§ **Exercise description**:
Extract all of the entries and set them down verbatim.

§ **Collected data**:

(* ===== verification/Modules.v ===== *)
(** * [src/src/module.rs]: modules and how they are built from sections

    Section bytes are immutable once a module owns them, so a raw pointer is
    the allocation it points into and an offset.  The function cache of a
    module is a [Mutex] behind an [Arc]: clones of a module (and of an
    unwinder) share it, so it lives in a [Heap] and the module holds its
    location. *)

From stdpp Require Import gmap.
From S2P Require Import Prelude.
From S2P Require Import BTree.
From S2P Require Import EhFrameTable.
From S2P Require Import Ffi.
From S2P Require Import Errors.

(** ** Data *)

(** [Range<u64>]. *)
Record Range : Type := mkRange { start : Z; end_ : Z }.

#[export] Instance Range_eq_dec : EqDecision Range.
Proof. solve_decision. Defined.

(** [Range::is_empty]. *)
Definition range_is_empty (r : Range) : bool := negb (start r <? end_ r).

Definition range_contains (r : Range) (a : Z) : bool := (start r <=? a) && (a <? end_ r).

(** [*const u8]. *)
Inductive ptr : Type :=
  | Null
  | Ptr (alloc : list Z) (off : Z).

#[export] Instance ptr_eq_dec : EqDecision ptr.
Proof. solve_decision. Defined.

Definition is_null (p : ptr) : bool := match p with Null => true | Ptr _ _ => false end.
(** [slice.as_ptr()]: never null. *)
Definition as_ptr (bytes : list Z) : ptr := Ptr bytes 0.
(** [p.add(n)]. *)
Definition ptr_add (p : ptr) (n : Z) : ptr :=
  match p with Null => Null | Ptr a o => Ptr a (o + n) end.
(** [slice::from_raw_parts(p, n)]: undefined unless the [n] bytes at [p] lie in
    the allocation. *)
Definition from_raw_parts {E} (p : ptr) (n : Z) : outcome E (list Z) :=
  match p with
  | Null => UB
  | Ptr a o =>
      if (0 <=? o) && (0 <=? n) && (o + n <=? len a)
      then Ok (take (Z.to_nat n) (drop (Z.to_nat o) a)) else UB
  end.

(** A section whose bytes are mirrored locally. *)
Record LocalSection : Type := mkLocalSection {
  sec_avma_start : Z;
  sec_avma_end : Z;
  local_ptr : ptr;
}.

§ **Problem solution**:
(* ===== verification/Modules.v ===== *)
(** * [src/src/module.rs]: modules and how they are built from sections

    Section bytes are immutable once a module owns them, so a raw pointer is
    the allocation it points into and an offset.  The function cache of a
    module is a [Mutex] behind an [Arc]: clones of a module (and of an
    unwinder) share it, so it lives in a [Heap] and the module holds its
    location. *)

From stdpp Require Import gmap.
From S2P Require Import Prelude.
From S2P Require Import BTree.
From S2P Require Import EhFrameTable.
From S2P Require Import Ffi.
From S2P Require Import Errors.

(** ** Data *)

(** [Range<u64>]. *)
Record Range : Type := mkRange { start : Z; end_ : Z }.

#[export] Instance Range_eq_dec : EqDecision Range.
Proof. solve_decision. Defined.

(** [Range::is_empty]. *)
Definition range_is_empty (r : Range) : bool := negb (start r <? end_ r).

Definition range_contains (r : Range) (a : Z) : bool := (start r <=? a) && (a <? end_ r).

(** [*const u8]. *)
Inductive ptr : Type :=
  | Null
  | Ptr (alloc : list Z) (off : Z).

#[export] Instance ptr_eq_dec : EqDecision ptr.
Proof. solve_decision. Defined.

Definition is_null (p : ptr) : bool := match p with Null => true | Ptr _ _ => false end.
(** [slice.as_ptr()]: never null. *)
Definition as_ptr (bytes : list Z) : ptr := Ptr bytes 0.
(** [p.add(n)]. *)
Definition ptr_add (p : ptr) (n : Z) : ptr :=
  match p with Null => Null | Ptr a o => Ptr a (o + n) end.
(** [slice::from_raw_parts(p, n)]: undefined unless the [n] bytes at [p] lie in
    the allocation. *)
Definition from_raw_parts {E} (p : ptr) (n : Z) : outcome E (list Z) :=
  match p with
  | Null => UB
  | Ptr a o =>
      if (0 <=? o) && (0 <=? n) && (o + n <=? len a)
      then Ok (take (Z.to_nat n) (drop (Z.to_nat o) a)) else UB
  end.

(** A section whose bytes are mirrored locally. *)
Record LocalSection : Type := mkLocalSection {
  sec_avma_start : Z;
  sec_avma_end : Z;
  local_ptr : ptr;
}.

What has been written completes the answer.